Opponents feel any new buildings must be ‘sensitive’ to local architecture – which they say the design put forward is not – and a public consultation should be carried out into what people really want.
It comes after the plans were met with mixed response from residents at a public exhibition.
Malcolm Foord, a member of East Southsea Neighbourhood Forum, said the proposals resembled a bland ‘office block’ that does nothing to celebrate Southsea, and wants to arrange a meeting with community leaders to address the situation.
‘I have nothing against McCarthy & Stone and I’m sure it will be a lovely block for retired people,’ he said.
‘But my concern is the design. I just feel that dear old Southsea deserves more. Look at The Eardley development in Worthing, where a block of flats similar to the Savoy was demolished, and luxury Edwardian-style flats were built in its place.
‘We may not get luxurious flats, but why does Southsea have to get an office block?’

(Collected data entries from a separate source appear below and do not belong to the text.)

Lemma linked_detach L h a u ou oa v n on :
  linked L (clr a h) → a ∈ L → h !! a = Some oa → u ∈ uses oa → h !! u = Some ou →
  n ∉ L →
  linked L (clr a (<[u := detached ou v]> (<[a := withoutUse oa u]> (<[n := on]> h)))) ∧ u ≠ a ∧ u ∈ L ∧
  rRes ou = Some a.
Proof.
  intros HL Ha Hoa Hu Hou Hn.
  destruct (linked_uses _ _ HL a _ u Ha (clr_lookup_eq _ _ _ Hoa) Hu) as (HuL & ou' & Hou' & Hru).
  assert (u ≠ a) as Hua.
  { intros ->. rewrite (clr_lookup_eq _ _ _ Hoa) in Hou'. simplify_eq. }
  rewrite clr_lookup_ne in Hou' by done. assert (ou' = ou) as -> by congruence.
  split; [|done].
  assert (∀ i, i ∈ L → clr a (<[u := detached ou v]> (<[a := withoutUse oa u]> (<[n := on]> h))) !! i =
    if decide (i = u) then Some (detached ou v)
    else if decide (i = a) then (λ o, withoutUse o u) <$> clr a h !! a else clr a h !! i) as Hlk.
  { intros i Hi. destruct (decide (i = u)) as [->|Hiu].
    - by rewrite clr_lookup_ne, lookup_insert_eq by done.
    - destruct (decide (i = a)) as [->|Hia].
      + unfold clr. rewrite !lookup_alter_eq, lookup_insert_ne, lookup_insert_eq, Hoa by done. done.
      + rewrite !clr_lookup_ne, !lookup_insert_ne by (done || set_solver). done. }
  split.
  - intros i Hi. rewrite Hlk by done. case_decide; [by eauto|].
    case_decide; [|by apply (linked_in _ _ HL)].
    rewrite (clr_lookup_eq _ _ _ Hoa). simpl. eauto.
  - intros i oi j Hi Hoi Hj. rewrite Hlk in Hoi by done.
    assert (i ≠ u ∧ i ≠ a ∧ clr a h !! i = Some oi) as (Hiu & Hia & Hoi').
    { destruct (decide (i = u)); [by simplify_eq|]. destruct (decide (i = a)); [|done].
      rewrite (clr_lookup_eq _ _ _ Hoa) in Hoi. by simplify_eq/=. }
    destruct (linked_res _ _ HL _ _ _ Hi Hoi' Hj) as (HjL & oj & Hoj & Hin). split; [done|].
    rewrite Hlk by done. destruct (decide (j = u)) as [->|Hju].
    { eexists. split; [done|]. rewrite clr_lookup_ne in Hoj by done. simplify_eq. done. }
    destruct (decide (j = a)) as [->|Hja]; [|by eauto]. rewrite Hoj. simpl. eexists. split; [done|].
    simpl. set_solver.
  - intros j oj i Hj Hoj Hin. rewrite Hlk in Hoj by done.
    assert (i ≠ u ∧ ∃ oj', clr a h !! j = Some oj' ∧ i ∈ uses oj') as (Hiu & oj' & Hoj' & Hin').
    { destruct (decide (j = u)) as [->|Hju]; [|destruct (decide (j = a)) as [->|Hja]].
      - injection Hoj as <-. simpl in Hin. split.
        + intros ->. assert (clr a h !! u = Some ou) as E by (by rewrite clr_lookup_ne).
          destruct (linked_uses _ _ HL _ _ _ Hj E Hin) as (_ & o & Ho & Hr).
          rewrite clr_lookup_ne, Hou in Ho by done. congruence.
        + exists ou. split; [by rewrite clr_lookup_ne|done].
      - apply fmap_Some in Hoj as (x & Hx & ->). simpl in Hin. split; [set_solver|].
        exists x. split; [done|set_solver].
      - split; [|eauto]. intros ->.
        destruct (linked_uses _ _ HL _ _ _ Hj Hoj Hin) as (_ & o & Ho & Hr).
        rewrite clr_lookup_ne, Hou in Ho by done. congruence. }
    destruct (linked_uses _ _ HL _ _ _ Hj Hoj' Hin') as (HiL & oi & Hoi & Hri). split; [done|].
    rewrite Hlk by done. rewrite decide_False by done.
    destruct (decide (i = a)) as [->|Hia]; [|eauto].
    rewrite Hoi. simpl. eexists. split; [done|]. done.
Qed.
Lemma cloneCall_copies c done suf na m :
  full = done ++ cloneOrder c ++ suf → copied h0 n0 done na m →
  copies (cloneOrder c) done na (λ na c1, copyOfCall na c c1) (cloneCall c (Some na) m).
Proof.
  unfold cloneOrder. intros Hfull Hc. rewrite <-app_assoc in Hfull. unfold cloneCall.
  assert (∃ ret na1 m1, match Ret_ c with
      | None => Ret (None, Some na, m)
      | Some i => let! '(r, newargs, m) := clone (ResultArg i) (Some na) m in
        match r with
        | ResultArg i1 => Ret (Some i1, newargs, m)
        | _ => Panic "interface conversion: not a ResultArg" end
      end = Ret (ret, Some na1, m1) ∧ na ⊆ na1 ∧ copied h0 n0 (done ++ option_list (Ret_ c)) na1 m1 ∧
      ret = (Ret_ c ≫= (na1 !!.)) ∧ (is_Some (Ret_ c) ↔ is_Some ret))
    as (ret & na1 & m1 & -> & Hsub1 & Hc1 & Hret & Hsome).
  { destruct (Ret_ c) as [i|]; simpl in Hfull |- *.
    - destruct (clone_result _ _ _ _ _ Hfull Hc Hfresh0) as (j & m' & Hcl & Hc' & Hn).
      simpl in Hcl. rewrite Hcl. cbn [rbind]. eexists _, _, m'.
      split_and!; [done|by apply insert_subseteq|done|simpl; by rewrite lookup_insert_eq|split; eauto].
    - eexists _, _, _. rewrite app_nil_r. split_and!; done. }
  cbn [rbind]. rewrite app_assoc in Hfull.
  destruct (copies_loop clone results copyOf (Args c)) with (pre := @nil Arg) (pre1 := @nil Arg)
    (done := done ++ option_list (Ret_ c)) (suf := suf) (na := na1) (m := m1)
    as (args & na2 & m2 & -> & Hsub2 & Hc2 & Hok).
  - intros ????. apply copyOf_mono.
  - intros x d s n m' Hx Hf Hcp. by eapply clone_copies.
  - done.
  - done.
  - constructor.
  - cbn [rbind]. eexists _, na2, m2. rewrite app_assoc. split_and!; [done|by etrans|done|].
    split; [done|done|done|]. split; [|done]. simpl. rewrite Hret.
    destruct (Ret_ c) as [i|]; [|done]. simpl in *. destruct Hsome as [Hs _].
    destruct (Hs ltac:(eauto)) as [i1 Hi1]. rewrite Hi1 in Hret. rewrite <-Hret.
    symmetry. eapply lookup_weaken; [symmetry; exact Hret|done].
Qed.

End copy.

(** ** Copies have the sizes of the originals *)

Lemma copyOf_nodes na a a1 : copyOf na a a1 → Forall2 (copyOf na) (nodes a) (nodes a1).
Proof.
  revert a1; induction a as [c v|c ad v r IH|c d s|c l IH|c o i t IH|i] using arg_ind;
    intros [c1 v1|c1 ad1 v1 r1|c1 d1 s1|c1 l1|c1 o1 i1 t1|i1] Hc; try done; constructor; try done.
  - simpl in Hc. destruct r as [p|], r1 as [p1|]; try (constructor || tauto). apply IH; [done|]. tauto.
  - apply copyOf_group in Hc as (_ & _ & Hl). induction Hl as [|x x1 l l1 Hx Hl IHl]; [constructor|].
    rewrite !fmap_cons. cbn [concat]. apply Forall2_app; [apply IH; [set_solver|done]|].
    apply IHl. intros y Hy. apply IH. set_solver.
  - simpl in Hc. apply IH. tauto.
Qed.

Lemma size_copy target h h' na a a1 z :
  (∀ i i1 o, na !! i = Some i1 → h !! i = Some o → ∃ o1, h' !! i1 = Some o1 ∧ rRef o1 = rRef o) →
  copyOf na a a1 → Size target h a = Ret z → Size target h' a1 = Ret z.
Proof.
  intros Hna. revert a1 z; induction a as [c v|c ad v r IH|c d s|c l IH|c o i t IH|i] using arg_ind;
    intros [c1 v1|c1 ad1 v1 r1|c1 d1 s1|c1 l1|c1 o1 i1 t1|i1] z Hc; try done.
  - simpl in *. destruct Hc as (-> & _). done.
  - simpl in *. destruct Hc as (-> & _). done.
  - simpl in *. by destruct Hc as (_ & _ & -> & ->).
  - apply copyOf_group in Hc as (Hr & _ & Hl). simpl. rewrite Hr.
    pose proof (Forall2_length _ _ _ Hl) as Hlen. rewrite <-Hlen. intros H. unbind. destruct (negb _); [done|].
    destruct x; try done.
    + eapply for_list_Forall2; [exact Hl| |exact H]. intros y y1 s s' Hy Hyc Hs. simpl in *. unbind.
      rewrite (IH y Hy _ _ Hyc E0). simpl. congruence.
    + unbind. erewrite for_list_Forall2; [..|exact Hl| |exact E0]; [simpl; congruence|].
      intros y y1 [i [sz off]] s' Hy Hyc Hs. simpl in *. unbind.
      rewrite (IH y Hy _ _ Hyc E1). simpl. congruence.
  - simpl in *. destruct Hc as (-> & _ & _ & _ & Ho). intros H. unbind. destruct (negb _); [done|]. by apply IH.
  - simpl in *. unfold deref. destruct (h !! i) as [o|] eqn:E; [|done].
    destruct (Hna _ _ _ Hc E) as (o1 & -> & Hr). simpl. by rewrite Hr.
Qed.

Lemma elem_cloneOrder c i : i ∈ cloneOrder c ↔ ∃ a, a ∈ callArgs c ∧ ResultArg i ∈ nodes a.
Proof.
  assert (∀ a, i ∈ results a ↔ ResultArg i ∈ nodes a) as Hres.
  { intros a. unfold results. rewrite list_elem_of_omap. split; [|eauto].
    intros ([] & Hx & Hi); try done. by injection Hi as ->. }
  unfold cloneOrder, callArgs. rewrite elem_of_app, elem_of_concat. split.
  - intros [Hi|(l & Hl & Hi)].
    + exists (ResultArg i). split; [|apply list_elem_of_here]. rewrite elem_of_app. left.
      by apply list_elem_of_fmap_2.
    + apply list_elem_of_fmap in Hl as (a & -> & Ha). exists a. split; [set_solver|by apply Hres].
  - intros (a & Ha & Hi). apply elem_of_app in Ha as [Ha|Ha].
    + apply list_elem_of_fmap in Ha as (j & -> & Hj). left.
      apply list_elem_of_singleton in Hi. by injection Hi as ->.
    + right. exists (results a). split; [by apply list_elem_of_fmap_2|by apply Hres].
Qed.

Lemma copyOfCall_args na c c1 : copyOfCall na c c1 → Forall2 (copyOf na) (callArgs c) (callArgs c1).
Proof.
  intros [_ _ Ha [Hr Hs]]. unfold callArgs. apply Forall2_app; [|done].
  destruct (Ret_ c) as [i|]; simpl in *.
  - destruct (proj1 Hs ltac:(eauto)) as [i1 Hi1]. rewrite Hi1 in *. constructor; [done|constructor].
  - rewrite Hr. constructor.
Qed.

(** Results of a copied call are copies. *)
Lemma copied_back (h0 : heap) (n0 : positive) (l : list positive) na (m : mem) c c1 i1 :
  copied h0 n0 l na m → copyOfCall na c c1 → i1 ∈ cloneOrder c1 →
  ∃ i, i ∈ cloneOrder c ∧ na !! i = Some i1.
Proof.
  intros _ Hc Hi1. apply elem_cloneOrder in Hi1 as (a1 & Ha1 & Hi1).
  apply list_elem_of_lookup in Ha1 as [k Hk]. apply list_elem_of_lookup in Hi1 as [k' Hk'].
  destruct (Forall2_lookup_r _ _ _ _ _ (copyOfCall_args _ _ _ Hc) Hk) as (a & Hak & Haa).
  destruct (Forall2_lookup_r _ _ _ _ _ (copyOf_nodes _ _ _ Haa) Hk') as (x & Hxk & Hxx).
  destruct x as [| | | | |i]; try done. exists i. split; [|done]. apply elem_cloneOrder.
  exists a. eauto using list_elem_of_lookup_2.
Qed.

Lemma copied_lookup h0 n0 l na m :
  wellOrdered h0 l → copied h0 n0 l na m → ∀ i i1, na !! i = Some i1 →
  ∃ o, h0 !! i = Some o ∧ ∃ o1, mHeap m !! i1 = Some o1 ∧ rRef o1 = rRef o.
Proof.
  intros Hord Hc i i1 Hi. assert (i ∈ l) as Hil by (apply (cp_dom _ _ _ _ _ Hc); eauto).
  apply list_elem_of_split in Hil as (l1 & l2 & ->). destruct (Hord l1 i l2 eq_refl) as (_ & o & Ho & _).
  exists o. split; [done|]. destruct (cp_obj _ _ _ _ _ Hc _ _ _ Hi Ho) as (o1 & ? & ? & _). eauto.
Qed.
(* ===== verification/Layers.v ===== *)
(** * Layers: results that only refer to results of earlier calls

    The results of a program come in layers, one for each call.  When every result refers to
    results of earlier layers only, the order inside of a layer does not matter, so that
    arguments of a call can be permuted, added, removed and replaced.  This is the form in
    which programs are generated and mutated. *)

From S2P Require Import Prelude Types Prog ProgEdit Clone WellFormed.
Import Types Prog ProgEdit Clone WellFormed.

Module Layers.

(** The results of a layer refer to results in [P] or in earlier layers. *)
Fixpoint ordered (h : heap) (P : positive → Prop) (ls : list (list positive)) : Prop :=
  match ls with
  | [] => True
  | l :: ls => (∀ i o r, i ∈ l → h !! i = Some o → rRes o = Some r → P r) ∧ ordered h (λ r, P r ∨ r ∈ l) ls
  end.

Definition layers (p : list Call) : list (list positive) := cloneOrder <$> p.

Lemma layers_app p1 p2 : layers (p1 ++ p2) = layers p1 ++ layers p2.
Proof. apply fmap_app. Qed.
Lemma concat_layers p : concat (layers p) = progOrder p.
Proof. done. Qed.
Lemma in_layers p i : i ∈ concat (layers p) ↔ i ∈ progResults p.
Proof. by rewrite concat_layers, progOrder_perm. Qed.

(** Every reference of the second heap was one of the first. *)
Lemma ordered_mono h h' ls : ∀ (P P' : positive → Prop), ordered h P ls →
  (∀ i o' r, i ∈ concat ls → h' !! i = Some o' → rRes o' = Some r → ∃ o, h !! i = Some o ∧ rRes o = Some r ∧ (P r → P' r)) →
  ordered h' P' ls.
Proof.
  induction ls as [|l ls IH]; intros P P' H Hr; [done|]. destruct H as [Hl H]. cbn [concat ordered] in *. split.
  - intros i o' r Hi Ho' Hro. destruct (Hr i o' r) as (o & Ho & Hro1 & HP); [apply elem_of_app; by left|done|done|]. apply HP. by eapply Hl.
  - eapply IH; [exact H|]. intros i o' r Hi Ho' Hro. destruct (Hr i o' r) as (o & Ho & Hro1 & HP); [apply elem_of_app; by right|done|done|].
    exists o. tauto.
Qed.

Lemma ordered_impl h ls (P P' : positive → Prop) : (∀ r, P r → P' r) → ordered h P ls → ordered h P' ls.
Proof. intros HP H. eapply ordered_mono; [exact H|]. eauto. Qed.

Lemma ordered_app h ls1 ls2 : ∀ P, ordered h P (ls1 ++ ls2) ↔ ordered h P ls1 ∧ ordered h (λ r, P r ∨ r ∈ concat ls1) ls2.
Proof.
  induction ls1 as [|l ls1 IH]; intros P; cbn [app ordered concat].
  - split; [intros H; split; [done|]|intros [_ H]]; (eapply ordered_impl; [|exact H]); intros r Hr; [tauto|].
    destruct Hr as [?|Hr]; [done|by apply elem_of_nil in Hr].
  - rewrite IH. assert (∀ Q R : positive → Prop, (∀ r, Q r ↔ R r) → ordered h Q ls2 ↔ ordered h R ls2) as Hext.
    { intros Q R HQR. split; apply ordered_impl; intros r; apply HQR. }
    rewrite (Hext (λ r, (P r ∨ r ∈ l) ∨ r ∈ concat ls1) (λ r, P r ∨ r ∈ l ++ concat ls1)); [tauto|]. intros r. rewrite elem_of_app. tauto.
Qed.

Lemma ordered_ref h ls i o r : ∀ P, ordered h P ls → i ∈ concat ls → h !! i = Some o → rRes o = Some r → P r ∨ r ∈ concat ls.
Proof.
  induction ls as [|l ls IH]; intros P H Hi Ho Hr; [by apply elem_of_nil in Hi|]. destruct H as [Hl H]. cbn [concat] in *. rewrite elem_of_app.
  apply elem_of_app in Hi as [Hi|Hi]; [left; by eapply Hl|]. destruct (IH _ H Hi Ho Hr) as [[?|?]|?]; tauto.
Qed.

(** What the layers in front contain, as a set. *)
Lemma ordered_swap h P ls l l' ls2 : (∀ i, i ∈ l' ↔ i ∈ l) → ordered h P (ls ++ l :: ls2) → ordered h P (ls ++ l' :: ls2).
Proof.
  intros Hl. rewrite !ordered_app. intros [H1 H2]. split; [done|]. cbn [ordered] in *. destruct H2 as [H2 H3]. split.
  - intros i o r Hi. apply H2. by apply Hl.
  - eapply ordered_impl; [|exact H3]. intros r. rewrite Hl. tauto.
Qed.

Lemma ordered_wellOrdered h ls : ∀ acc pre a post, ordered h (λ r, r ∈ acc) ls → (∀ i, i ∈ concat ls → is_Some (h !! i)) →
  NoDup (acc ++ concat ls) → concat ls = pre ++ a :: post → a ∉ pre ∧ ∃ o, h !! a = Some o ∧ ∀ r, rRes o = Some r → r ∈ acc ++ pre.
Proof.
  induction ls as [|l ls IH]; intros acc pre a post H Hd Hnd Heq; [by destruct pre|]. destruct H as [Hl H]. cbn [concat] in *.
  assert (a ∉ pre) as Hni.
  { rewrite Heq in Hnd. apply NoDup_app in Hnd as (_ & _ & Hnd). apply NoDup_app in Hnd as (_ & Hn & _). intros Hp. apply (Hn a Hp), list_elem_of_here. }
  split; [done|]. destruct (Hd a) as [o Ho]; [rewrite Heq; apply elem_of_app; right; apply list_elem_of_here|]. exists o. split; [done|]. intros r Hr.
  apply app_eq_app in Heq as (k & [[-> Heq]|[-> Heq]]).
  - destruct k as [|b k].
    + cbn [app] in Heq. destruct (IH (acc ++ pre) [] a post) as (_ & o' & Ho' & Hr').
      * eapply ordered_impl; [|exact H]. intros x. rewrite app_nil_r, elem_of_app. tauto.
      * intros i Hi. apply Hd, elem_of_app. by right.
      * rewrite <-app_assoc. by rewrite app_nil_r in Hnd.
      * done.
      * rewrite app_nil_r in Hr'. apply Hr'. congruence.
    + injection Heq as <- _. apply elem_of_app. left. apply (Hl a o r); [|done|done]. apply elem_of_app. right. apply list_elem_of_here.
  - destruct (IH (acc ++ l) k a post) as (_ & o' & Ho' & Hr').
    + eapply ordered_impl; [|exact H]. intros x. rewrite elem_of_app. tauto.
    + intros i Hi. apply Hd, elem_of_app. by right.
    + by rewrite <-app_assoc.
    + done.
    + rewrite app_assoc. apply Hr'. congruence.
Qed.

Section target.
Context (target : Target).

(** Layers of linked results; the results need not be those of complete calls. *)
Record lay (ls : list (list positive)) (m : mem) : Prop := {
  la_nodup : NoDup (concat ls);
  la_linked : linked (list_to_set (concat ls)) (mHeap m);
  la_typed : heapTyped target (list_to_set (concat ls)) (mHeap m);
  la_fresh : fresh m;
  la_order : ordered (mHeap m) (λ _, False) ls
}.

Record strict (p : list Call) (m : mem) : Prop := {
  st_lay : lay (layers p) m;
  st_sized : Forall (sizedCall target (mHeap m)) p
}.

Lemma lay_in ls m i : lay ls m → i ∈ concat ls → ∃ o, mHeap m !! i = Some o ∧ (i < mNext m)%positive.
Proof.
  intros [_ HL _ Hf _] Hi. destruct (linked_in _ _ HL i) as [o Ho]; [by rewrite elem_of_list_to_set|]. exists o. split; [done|]. by apply Hf in Ho.
Qed.

Lemma perm_set (l l' : list positive) : l ≡ₚ l' → list_to_set l =@{gset positive} list_to_set l'.
Proof. intros Hp. apply set_eq. intros i. by rewrite !elem_of_list_to_set, Hp. Qed.

Lemma lay_perm ls l l' ls2 m : l ≡ₚ l' → lay (ls ++ l :: ls2) m → lay (ls ++ l' :: ls2) m.
Proof.
  intros Hl [Hnd HL Ht Hf Ho].
  assert (concat (ls ++ l :: ls2) ≡ₚ concat (ls ++ l' :: ls2)) as Hp by (rewrite !concat_app; cbn [concat]; by rewrite Hl).
  rewrite (perm_set _ _ Hp) in *. split; [by rewrite <-Hp|done|done|done|]. eapply ordered_swap; [|exact Ho]. intros i. by rewrite Hl.
Qed.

As reported, the plans include a Co-operative store on the ground floor overlooking the seafront and permission must be granted by Portsmouth City Council’s planning committee before anything happens.
If permission is granted, then McCarthy & Stone will take over the land from Mr Redknapp as part of the terms of the deal.
Conservative councillor Luke Stubbs, who represents the area and lives near the proposed site, said the design wasn’t anything special.
‘The proposal of having a block of flats on that site has been established, but the proposed design is quite generic,’ he said.
‘A planning inspector previously gave permission for something quite similar on appeal so the council is quite boxed in on this.
‘People would welcome it if McCarthy & Stone were prepared to have another look.’